Su voz era apacible, una mujer relajada, podría decir maternal, con huellas de los partos en su cuerpo. Al menos así parecía. Ella sabía cómo tratarme, cómo ayudarme, porque ella sabía todo lo que había tenido que pasar para llegar hasta donde estaba. Y me insistió que este era el lugar correcto, la agencia correcta para que yo tuviera a mi hijo.
Luego me recibió Teo, para discutir un elemento que hasta ahora habíamos ignorado en todas las conversaciones: las finanzas. Con el contrato firmado debería de depositar un cheque de $90.000. Mi cara debió haber reflejado mi estupor. No porque no sabía cuán costoso era todo el procedimiento, sino porque la agencia requería todo el pago por adelantado, algo que yo no estaba en condiciones de cumplir.
Me aclaró, además, que podía ver la base de datos antes, pero que podría haber una lista de espera para lograr mi compaginación con la madre gestacional, al igual que con la donante de óvulos.
Antes de despedirme, me entregaron una lista de clientes, convertidos en padres y satisfechos con la agencia, para que me contaran sobre sus experiencias en caso de que tuviera dudas. Me marché de Los Ángeles en estado de terror.

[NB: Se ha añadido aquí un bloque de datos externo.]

(** ** Ordered-map lookups *)

Lemma min_list_spec l :
  match min_list l with
  | None => l = []
  | Some k => k ∈ l ∧ ∀ j, j ∈ l → k ≤ j
  end.
Proof.
  induction l as [|k l IH]; cbn [min_list]; [done|].
  destruct (min_list l) as [k'|] eqn:E.
  - destruct IH as [Hin Hle]. split.
    + destruct (Z.min_spec k k') as [[_ ->]|[_ ->]]; apply elem_of_cons; [by left|by right].
    + intros j [->|Hj]%elem_of_cons; [lia|]. specialize (Hle j Hj). lia.
  - subst. split; [apply elem_of_cons; by left|].
    intros j [->|Hj]%elem_of_cons; [lia|]. by apply not_elem_of_nil in Hj.
Qed.

Lemma elem_of_keys {A} (m : gmap Z A) k : k ∈ (map_to_list m).*1 ↔ is_Some (m !! k).
Proof.
  rewrite list_elem_of_fmap. split.
  - intros ([k' a]&->&Hin). apply elem_of_map_to_list in Hin. by eexists.
  - intros [a Ha]. exists (k, a). split; [done|]. by apply elem_of_map_to_list.
Qed.

Lemma map_lower_bound_spec {A} (m : gmap Z A) x :
  match map_lower_bound m x with
  | None => ∀ k, is_Some (m !! k) → k < x
  | Some k => is_Some (m !! k) ∧ x ≤ k ∧ ∀ j, is_Some (m !! j) → x ≤ j → k ≤ j
  end.
Proof.
  unfold map_lower_bound. set (l := filter (λ k, x ≤ k) (map_to_list m).*1).
  assert (∀ k, k ∈ l ↔ x ≤ k ∧ is_Some (m !! k)) as Hl
    by (intros k; unfold l; by rewrite list_elem_of_filter, elem_of_keys).
  pose proof (min_list_spec l) as H. destruct (min_list l) as [k|].
  - destruct H as [Hk Hle]. apply Hl in Hk as [? ?]. split; [done|]. split; [done|].
    intros j Hj Hx. apply Hle, Hl. done.
  - intros k Hk. destruct (Z.lt_ge_cases k x); [done|]. exfalso.
    apply (not_elem_of_nil k). rewrite <- H. by apply Hl.
Qed.

Lemma map_begin_spec {A} (m : gmap Z A) :
  match map_begin m with
  | None => ∀ k, m !! k = None
  | Some k => is_Some (m !! k) ∧ ∀ j, is_Some (m !! j) → k ≤ j
  end.
Proof.
  unfold map_begin. pose proof (min_list_spec (map_to_list m).*1) as H.
  destruct (min_list _) as [k|].
  - destruct H as [Hk Hle]. apply elem_of_keys in Hk. split; [done|]. intros j Hj. by apply Hle, elem_of_keys.
  - intros k. apply eq_None_not_Some. intros Hk%elem_of_keys. rewrite H in Hk. by apply not_elem_of_nil in Hk.
Qed.

(** Forward distance on the 32-bit circle. *)
Definition fwd (reference k : Z) : Z := k -[32] reference.

Lemma fwd_cases r k :
  is_uint 32 r → is_uint 32 k →
  (r ≤ k ∧ fwd r k = k - r) ∨ (k < r ∧ fwd r k = k - r + 4294967296).
Proof.
  intros. unfold fwd. destruct (Z.le_gt_cases r k); [left|right]; (split; [done|]).
  - by apply wrap_sub_ge.
  - by apply wrap_sub_lt.
Qed.

Lemma is_future_spec r k :
  is_uint 32 r → is_uint 32 k → is_future r k = true ↔ 0 < fwd r k < 2147483648.
Proof.
  intros Hr Hk. pose proof (wrap_range 32 (k - r) ltac:(lia)) as Hw. unfold is_future, fwd.
  unfold is_uint in *. lia.
Qed.

Section reorder.
Context {T : Type}.
Implicit Types b : MuxFlowReorderBuffer T.

Abbreviation entry_bytes := (fmap (M := gmap Z) ro_bytes).

Record reorder_inv (byte_cap entry_cap : Z) (b : MuxFlowReorderBuffer T) : Prop := {
  ro_keys : map_Forall (λ k e, is_uint 32 k ∧ 0 ≤ ro_bytes e) (fr_packets b);
  ro_sum : fr_buffered_bytes b = map_sum (λ _, true) (entry_bytes (fr_packets b));
  ro_bytes_cap : fr_buffered_bytes b ≤ byte_cap;
  ro_entry_cap : Z.of_nat (size (fr_packets b)) ≤ entry_cap
}.

Lemma ro_nonneg bc ec b : reorder_inv bc ec b → map_Forall (λ _ v, 0 ≤ v) (entry_bytes (fr_packets b)).
Proof.
  intros H k v. rewrite lookup_fmap. intros (e&He&->)%fmap_Some. by destruct (ro_keys _ _ _ H k e He).
Qed.

Lemma ro_range bc ec b : reorder_inv bc ec b → 0 ≤ fr_buffered_bytes b.
Proof. intros H. rewrite (ro_sum _ _ _ H). eapply map_sum_nonneg, ro_nonneg, H. Qed.

Lemma TryInsert_true b q r v n bc ec :
  (Reorder_TryInsert b q r v n bc ec).1 = true ↔
  is_future r q = true ∧ fr_packets b !! q = None ∧ Z.of_nat (size (fr_packets b)) < ec ∧
  n ≤ bc ∧ fr_buffered_bytes b ≤ bc - n.
Proof.
  unfold Reorder_TryInsert. case_if as E; cbn [fst].
  - split; [done|]. intros (Hf&Hn&?&?&?). rewrite Hf, Hn in E. rewrite bool_decide_eq_false_2 in E by (by intros [??]).
    cbn [negb orb] in E. blia.
  - split; [|done]. intros _. bool_props.
    match goal with H : ¬ is_Some _ |- _ => apply eq_None_not_Some in H end. repeat split; done || lia.
Qed.

Lemma TryInsert_snd b q r v n bc ec :
  (Reorder_TryInsert b q r v n bc ec).2 =
  if (Reorder_TryInsert b q r v n bc ec).1
  then mkReorder (<[q := mkReorderEntry v n]> (fr_packets b)) (fr_buffered_bytes b +[64] n) else b.
Proof. unfold Reorder_TryInsert. by case_if as E. Qed.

De vuelta en el avión, me monté ansioso de ver si la mujer, que necesitaba un interlocutor en el viaje de ida, estaba en el mismo avión de regreso. Me urgía encontrar a alguien que hablara, más bien que no dejara de hablar, para no tener que pensar en cómo buscar en menos de una semana $90.000. Mi compañero de viaje esta vez estaba tan ensimismado que ni levantó la vista cuando le pedí permiso para ocupar mi asiento. Era el compañero ideal que siempre ansío en los vuelos, pero no para esa ocasión. Fue un vuelo largo, donde no pude leer, dormir y ni siquiera cerrar los ojos. Pero tenía la ligera intuición de que ya había dejado el primer granito de arena para tenerte, Emma.
Llegué a Nueva York convencido de que no hay una estación más bella que la primavera.
REBECCA, UNA DE nuestras editoras en la revista, anuncia que está embarazada. Tendrá gemelos.